Encogido en un rincón, temeroso, temblando y pálido estaba Robert una mañana en la que no escuché su voz en mis sueños, el fuerte y seguro tono que me halaba de mis pesadillas. Lo vi y su cordura yacía en el suelo, clamando por volver a la mente que parecía serena, desesperada por la angustia que observaba de quien era su poseedor. Me fui acercando despacio, diciendo su nombre y tratando de encontrar su mirada perdida entre los muros azules. No paraba de repetir dos frases “Él está allí”, “Me mira”. Era la primera vez que lo veía tan afectado por su enfermedad, pero ¿cómo se había mantenido todo este tiempo?
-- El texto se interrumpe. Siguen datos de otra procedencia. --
Lemma escape_condition (parse_mode : option string) (auto_escape_html : bool)
    (message : string) :
  match parse_mode with
  | Some mode =>
      if str_truthy mode && String.eqb (upper mode) "HTML" && auto_escape_html
      then escape_html_for_telegram message
      else message
  | None => message
  end
  = if html_mode parse_mode && auto_escape_html
    then escape_html_for_telegram message else message.
Proof. by destruct parse_mode as [[|c mode]|]. Qed.

Lemma posted_text (message : string) (bot_token chat_id : option string)
    (parse_mode : option string) (preview : bool) (timeout : Z) (auto_escape_html : bool) :
  Forall (fun r =>
            text (json_payload r)
            = (if html_mode parse_mode && auto_escape_html
               then escape_html_for_telegram message else message)
            /\ Telegram.parse_mode (json_payload r)
               = match parse_mode with
                 | Some mode => if str_truthy mode then Some mode else None
                 | None => None
                 end)
         (posts (snd (send message bot_token chat_id parse_mode preview timeout
                        auto_escape_html))).
Proof.
  unfold send_telegram_message. rewrite escape_condition.
  repeat (first [by constructor | split_match]).
Qed.

(** X14.  Without a bot token or a chat identifier (absent, empty or the
    placeholder of the sample file) [send_telegram_message] does nothing
    at all and reports the failure; with both it posts exactly one request,
    whatever the service answers, to the chat chosen, with the timeout
    given, and with the message escaped exactly when the parse mode is
    HTML in any capitalisation and escaping was not switched off. *)
Theorem send_telegram_message_posts_once (message : string) (bot_token chat_id : option string)
    (parse_mode : option string) (preview : bool) (timeout : Z) (auto_escape_html : bool) :
  let token := or_else bot_token (TELEGRAM_BOT_TOKEN os_environ) in
  let chat := or_else chat_id (TELEGRAM_CHAT_ID os_environ) in
  let run := send message bot_token chat_id parse_mode preview timeout auto_escape_html in
  if configured "your-bot-token-here" token && configured "your-chat-id-here" chat
  then exists r,
      posts (snd run) = [r]
      /\ Some (Telegram.chat_id (json_payload r)) = chat
      /\ Telegram.timeout r = timeout
      /\ Telegram.parse_mode (json_payload r)
         = match parse_mode with
           | Some mode => if str_truthy mode then Some mode else None
           | None => None
           end
      /\ text (json_payload r)
         = if html_mode parse_mode && auto_escape_html
           then escape_html_for_telegram message else message
  else snd run = [] /\ exists e, fst run = NotSent e None message.
Proof.
  cbv zeta. unfold send_telegram_message.
  destruct (or_else bot_token (TELEGRAM_BOT_TOKEN os_environ)) as [token|] eqn:Htoken;
    [|cbn; eauto].
  unfold configured at 1.
  destruct (str_truthy token) eqn:Htt; [|cbn; eauto].
  destruct (String.eqb token "your-bot-token-here") eqn:Hph; [cbn; eauto|].
  destruct (or_else chat_id (TELEGRAM_CHAT_ID os_environ)) as [chat|] eqn:Hchat;
    [|cbn; eauto].
  unfold configured.
  destruct (str_truthy chat) eqn:Htc; [|cbn; eauto].
  destruct (String.eqb chat "your-chat-id-here") eqn:Hpc; [cbn; eauto|].
  cbn [negb orb andb]. rewrite escape_condition.
  match goal with |- context [Post ?r] => exists r; set (req := r) end.
  split; [|by repeat split].
  repeat (first [reflexivity | split_match]).
Qed.

(** X15.  A result with ['success'] true is returned only when the one
    request posted was answered with status 200 and a JSON object whose
    ['ok'] is truthy; the result then carries that object and the text
    that was posted, and the last log record is the one of the success. *)
Theorem sent_means_accepted (message : string) (bot_token chat_id : option string)
    (parse_mode : option string) (preview : bool) (timeout : Z) (auto_escape_html : bool)
    (message_id response_data : json) (sent : string) :
  let run := send message bot_token chat_id parse_mode preview timeout auto_escape_html in
  fst run = Sent message_id response_data sent ->
  exists r response m,
    posts (snd run) = [r]
    /\ requests_post r = inr response
    /\ status_code response = 200
    /\ response_json response = inr response_data
    /\ response_data = JObj m
    /\ truthy (default JNull (m !! "ok")) = true
    /\ sent = text (json_payload r)
    /\ last (snd run) = Some LogSent.
Proof.
  cbv zeta. unfold send_telegram_message. rewrite escape_condition.
  destruct (or_else bot_token (TELEGRAM_BOT_TOKEN os_environ)) as [token|];
    [|discriminate].
  destruct (negb (str_truthy token) || String.eqb token "your-bot-token-here");
    [discriminate|].
  destruct (or_else chat_id (TELEGRAM_CHAT_ID os_environ)) as [chat|];
    [|discriminate].
  destruct (negb (str_truthy chat) || String.eqb chat "your-chat-id-here");
    [discriminate|].
  match goal with |- context [Post ?r] => set (req := r) end.
  destruct (requests_post req) as [[]|response] eqn:Hpost; try discriminate.
  destruct (response_json response) as [[]|data] eqn:Hjson; try discriminate.
  destruct (status_code response =? 200) eqn:Hstatus.
  - apply Z.eqb_eq in Hstatus.
    destruct data as [| | | | | m]; try discriminate.
    cbn [get_or]. destruct (truthy (default JNull (m !! "ok"))) eqn:Hok.
    + destruct (default (JObj ∅) (m !! "result")) as [| | | | | result];
        try discriminate.
      cbn [get_or fst snd]. intros [= <- <- <-].
      exists req, response, m. by rewrite Hpost.
    + destruct (m !! "description"); discriminate.
  - destruct data as [| | | | | m]; discriminate.
Qed.

(** X16.  The success is logged before the result is read: on an answer
    with status 200 and a truthy ['ok'] whose ['result'] is not an object,
    the log says that the message was sent and the function reports an
    unexpected error, with the text of the [AttributeError]. *)
Theorem success_logged_before_result_is_read (message : string)
    (bot_token chat_id : option string) (parse_mode : option string) (preview : bool)
    (timeout : Z) (auto_escape_html : bool) (response : response)
    (m : gmap string json) (result : json) :
  let run := send message bot_token chat_id parse_mode preview timeout auto_escape_html in
  configured "your-bot-token-here" (or_else bot_token (TELEGRAM_BOT_TOKEN os_environ))
  && configured "your-chat-id-here" (or_else chat_id (TELEGRAM_CHAT_ID os_environ))
  = true ->
  (forall r, requests_post r = inr response) ->
  status_code response = 200 ->
  response_json response = inr (JObj m) ->
  truthy (default JNull (m !! "ok")) = true ->
  m !! "result" = Some result ->
  is_dict result = false ->
  In LogSent (snd run)
  /\ exists sent, fst run = NotSent (UnexpectedError (attribute_error result)) None sent.
Proof.
  cbv zeta. intros Hconf Hpost Hstatus Hjson Hok Hresult Hobj.
  unfold send_telegram_message. rewrite escape_condition.
  apply andb_true_iff in Hconf as [Htoken Hchat]. unfold configured in Htoken, Hchat.
  destruct (or_else bot_token (TELEGRAM_BOT_TOKEN os_environ)) as [token|];
    [|discriminate].
  apply andb_true_iff in Htoken as [-> ->%negb_true_iff].
  destruct (or_else chat_id (TELEGRAM_CHAT_ID os_environ)) as [chat|];
    [|discriminate].
  apply andb_true_iff in Hchat as [-> ->%negb_true_iff].
  cbn [negb orb]. rewrite Hpost, Hjson, Hstatus. cbn [Z.eqb Pos.eqb get_or].
  rewrite Hok, Hresult. cbn [default from_option id].
  destruct result as [| | | | | r]; [..|discriminate Hobj]; cbn [get_or fst snd];
    (split; [cbn; tauto | eauto]).
Qed.

Lemma occurrences_app (c : ascii) (a b : string) :
  occurrences c (String.append a b) = (occurrences c a + occurrences c b)%nat.
Proof.
  induction a as [|x a IH]; [reflexivity|].
  change (occurrences c (String x (String.append a b))
          = (occurrences c (String x a) + occurrences c b)%nat).
  cbn [occurrences]. rewrite IH. lia.
Qed.

Lemma occurrences_escape_char (a : ascii) :
  occurrences "<" (escape_char a) = 0%nat /\ occurrences ">" (escape_char a) = 0%nat.
Proof. destruct a as [[] [] [] [] [] [] [] []]; split; reflexivity. Qed.

Lemma occurrences_escape (s : string) :
  occurrences "<" (escape_html_for_telegram s) = 0%nat
  /\ occurrences ">" (escape_html_for_telegram s) = 0%nat.
Proof.
  rewrite escape_is_html_escape. induction s as [|a s [IHlt IHgt]]; [done|].
  rewrite html_escape_cons, !occurrences_app, IHlt, IHgt.
  by destruct (occurrences_escape_char a) as [-> ->].
Qed.
(** ** POST /api/stores/discover ([src/app/api/stores/nearby/route.ts],
       lines 138-250) *)

(** The [stores] table on the side of the database.  [LOWER] follows the
    locale of the database.  An [INSERT] is refused where a column does not
    take its value ([state VARCHAR(2)], [latitude DECIMAL(10, 8)], ...):
    [refuses] says for which values, and [refusal_draws] whether the
    refused statement has drawn its id from the sequence before it fails.
    A row that is stored holds the values it was given. *)
Class StoresTable := {
  LOWER : string → string;
  refuses : Overpass.GasStation.t → bool;
  refusal_draws : bool
}.

Module Discover.
Import Overpass.

(** The table and the sequence behind [stores.id SERIAL]. *)
Record Stores := mkStores {
  rows : list Store.t;
  stores_id_seq : Z
}.

(** The parsed JSON body, its numbers being numbers. *)
Record DiscoverRequest := mkRequest {
  latitude : option Q;
  longitude : option Q;
  radius : option Q;
  autoImport : option bool
}.

Module Status.
Inductive t := added | skipped | error.
End Status.

Global Instance Status_eq_dec : EqDecision Status.t.
Proof. solve_decision. Defined.

(** [results], and the [data] of the answer. *)
Record Results := mkResults {
  discovered : nat;
  added : nat;
  skipped : nat;
  stations : list (GasStation.t * Status.t)
}.

Record DiscoverStoresResponse := mkResponse {
  success : bool;
  message : string;
  data : option Results;
  error : option string
}.

(** [WHERE LOWER(address) = LOWER($1) AND LOWER(city) = LOWER($2)]. *)
Definition same_place `{StoresTable} (station : GasStation.t) (r : Store.t) : Prop :=
  LOWER (Store.address r) = LOWER (GasStation.address station)
  ∧ LOWER (Store.city r) = LOWER (GasStation.city station).

Global Instance same_place_dec `{StoresTable} station r : Decision (same_place station r).
Proof. unfold same_place. apply _. Defined.

(** [SELECT id FROM stores WHERE ...] *)
Definition existing `{StoresTable} (t : Stores) (station : GasStation.t) : list Store.t :=
  filter (same_place station) (rows t).

(** The row of a station. *)
Definition row_of (id : Z) (station : GasStation.t) : Store.t :=
  Store.mk id (GasStation.name station) (GasStation.address station) (GasStation.city station)
    (GasStation.state station) (GasStation.zipCode station)
    (GasStation.latitude station) (GasStation.longitude station).

(** [INSERT INTO stores (name, address, city, state, zip_code, latitude,
    longitude, location) VALUES (...)]: the table after the statement, and
    whether the statement went through. *)
Definition insert_store `{StoresTable} (t : Stores) (station : GasStation.t) : Stores * bool :=
  if refuses station
  then (mkStores (rows t) (if refusal_draws then stores_id_seq t + 1 else stores_id_seq t),
        false)
  else (mkStores (rows t ++ [row_of (stores_id_seq t) station]) (stores_id_seq t + 1), true).

(** One turn of the loop over the discovered stations. *)
Definition import_station `{StoresTable} (acc : Stores * Results) (station : GasStation.t)
  : Stores * Results :=
  let '(t, results) := acc in
  match existing t station with
  | _ :: _ =>
      (t, mkResults (discovered results) (added results) (S (skipped results))
            (stations results ++ [(station, Status.skipped)]))
  | [] =>
      let '(t', inserted) := insert_store t station in
      if inserted
      then (t', mkResults (discovered results) (S (added results)) (skipped results)
                  (stations results ++ [(station, Status.added)]))
      else (t', mkResults (discovered results) (added results) (skipped results)
                  (stations results ++ [(station, Status.error)]))
  end.

(** The loop. *)
Definition import_stations `{StoresTable} (t : Stores) (discoveredStations : list GasStation.t)
  : Stores * Results :=
  fold_left import_station discoveredStations
    (t, mkResults (length discoveredStations) 0 0 []).

Definition POST `{JsStrings} `{StoresTable} (w : World) (t : Stores) (body : DiscoverRequest)
  : Stores * (Z * DiscoverStoresResponse) :=
  let radius := Js.defined_or (radius body) 5000%Q in
  let autoImport := Js.defined_or (autoImport body) false in
  let invalid :=
    (t, (400, mkResponse false "Latitude and longitude are required" None
                (Some "Missing or invalid location parameters"))) in
  if negb (Js.truthy_number (latitude body)) || negb (Js.truthy_number (longitude body))
  then invalid
  else
    match latitude body, longitude body with
    | Some latitude, Some longitude =>
        match findNearbyGasStationsRateLimited w latitude longitude radius with
        | inl m => (t, (500, mkResponse false "Internal server error" None (Some m)))
        | inr discoveredStations =>
            if autoImport then
              let '(t', results) := import_stations t discoveredStations in
              (t', (200, mkResponse true
                           ("Discovered " +:+ pretty (discovered results)
                            +:+ " stations, added " +:+ pretty (added results)
                            +:+ ", skipped " +:+ pretty (skipped results))
                           (Some results) None))
            else
              (t, (200, mkResponse true
                          ("Discovered " +:+ pretty (length discoveredStations)
                           +:+ " gas stations")
                          (Some (mkResults (length discoveredStations) 0 0
                                   ((λ s, (s, Status.skipped)) <$> discoveredStations)))
                          None))
        end
    | _, _ =>
        (* not reached: the validation has seen both coordinates *)
        invalid
    end.

(** The part of the handler that does not read the table: either the early
    answer, or the stations the provider has. *)
Definition discover `{JsStrings} (w : World) (body : DiscoverRequest)
  : Z * DiscoverStoresResponse + list GasStation.t :=
  let invalid :=
    (400, mkResponse false "Latitude and longitude are required" None
            (Some "Missing or invalid location parameters")) in
  if negb (Js.truthy_number (latitude body)) || negb (Js.truthy_number (longitude body))
  then inl invalid
  else
    match latitude body, longitude body with
    | Some latitude, Some longitude =>
        match findNearbyGasStationsRateLimited w latitude longitude
                (Js.defined_or (radius body) 5000%Q) with
        | inl m => inl (500, mkResponse false "Internal server error" None (Some m))
        | inr discoveredStations => inr discoveredStations
        end
    | _, _ => inl invalid
    end.

(** What a status says of its station, on the table after the import:
    an added station was taken by the database and has its row; a skipped
    one has a row at its place; the database refused the other ones. *)
Definition explained `{StoresTable} (after : list Store.t) (e : GasStation.t * Status.t)
  : Prop :=
  match e.2 with
  | Status.added => refuses e.1 = false ∧ Exists (same_place e.1) after
  | Status.skipped => Exists (same_place e.1) after
  | Status.error => refuses e.1 = true
  end.

(** The number of stations of a status in the list of an answer. *)
Definition count (s : Status.t) (l : list (GasStation.t * Status.t)) : nat :=
  length (filter (λ e, e.2 = s) l).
Cuando estuve delante de él toqué su frente al ver que estaba muy sudado, y en efecto, tenía fiebre, verlo en ese terrible trance me recordó a mí en el pasado, supuse que de una manera similar me encontraban mis padres presa de mi propia cabeza. Salí muy preocupado en busca de ayuda. Lo asistieron y lo llevaron a la enfermería. Era una parte en la que no se permitía la entrada de los pacientes, el paso a esa zona era restringida para nosotros. No le pude ver sino hasta después de las cinco de la tarde cuando por petición suya fueron a buscarme dos enfermeras.
Aquella parte de la estructura estaba condicionada clínicamente y ocupaba la tercera parte del castillo. Los latidos de su corazón estaba siendo registrados por una máquina, su piel seguía pálida como el pergamino y dormía tranquilamente respirando a través de un conducto. No imaginaba que su trance pudiera ser devastador. Previamente había obtenido una explicación de las enfermeras. Se trataba de un ataque de paranoia, uno bastante fuerte, sin embargo, había muchos síntomas que no eran usuales, por lo que estaban muy desconcertadas. Me senté a un lado de la cama mirando por la ventana que daba al extenso bosque, viendo a las aves descansar sobre las ramas y a las nubes extenderse como el rio. ¿Por qué nacían algunas mentes dañadas? Ahora que creía en lo determinado, lo atribuía a una especie de bloqueo, a muros que te empujaban a escoger opciones que no podían ser evaluadas, porque cualquiera que eligieras, siempre te daría el mismo resultado aunque el proceso fuese distinto del otro.
Permitieron que me quedara ahí hasta que despertara, sin dudas el director me estaba dando privilegios o solo evitaba escucharme de nuevo.
La noche cayó y con ella el silencio se había intensificado. Dediqué el tiempo a solas para reorganizar la información que recopilaba en cada sueño, pero más me esforzaba en tratar de descubrir el enigma de “los viajes a los sueños del pasado”, y aunque creé varias hipótesis, no era sencillo elegir cuál de ellas era la correcta, porque no tendría chance de un segundo intento.
Sediento, fui hasta la sala de enfermeras, que era donde se encontraba la mayoría de ellas viendo algún programa de televisión o leyendo el periódico. Y fue así exactamente cuando llegué. Entré de manera tímida, me acerqué al filtro de agua y deposité el líquido en un vaso desechable. Una de ellas, la que amablemente me había llevado de comer temprano, me ofreció un poco de café, ofrecimiento que gustosamente acepté. En las noticias hablaban sobre la última desaparición, mostrando en una esquina el rostro de la chica con su nombre, Y como era de suponerse, pelirroja. La enfermera Ana, cuyo nombre estaba cocido a uno de los lados superiores de su uniforme, trajo animosamente la taza de café. Bastó con olerlo para mirar el nauseabundo contenido que miré con extrañeza. Era sangre coagulada, sentí la bilis en mi boca, y sobre el suelo desparramé el vómito que se precipitó súbitamente. Alcé mi rostro en espera de una explicación, y al ver lo demacrado del sitio no necesitaba una respuesta.
Me encontraba en una funeraria, lúgubre en todos sus aspectos. Al fondo, un ataúd rodeado de velas y una que otra rosa sobre la madera. Las sillas estaba solas, nadie había asistido. Tenía miedo de acercarme y ver quién era el difunto, pero algunos juegos de John tenían un significado para mí, así que sin más que pensar fui poco a poco encaminándome al fallecido protagonista. Una vez frente a la urna, abrí mis ojos, pues los había cerrado al contacto con el cajón. Era una persona que conocía perfectamente, y yacía bajo el pedestal con los ojos cerrados. Sonreí un poco ante la pesada jugada, luego todo se desvaneció y él apareció.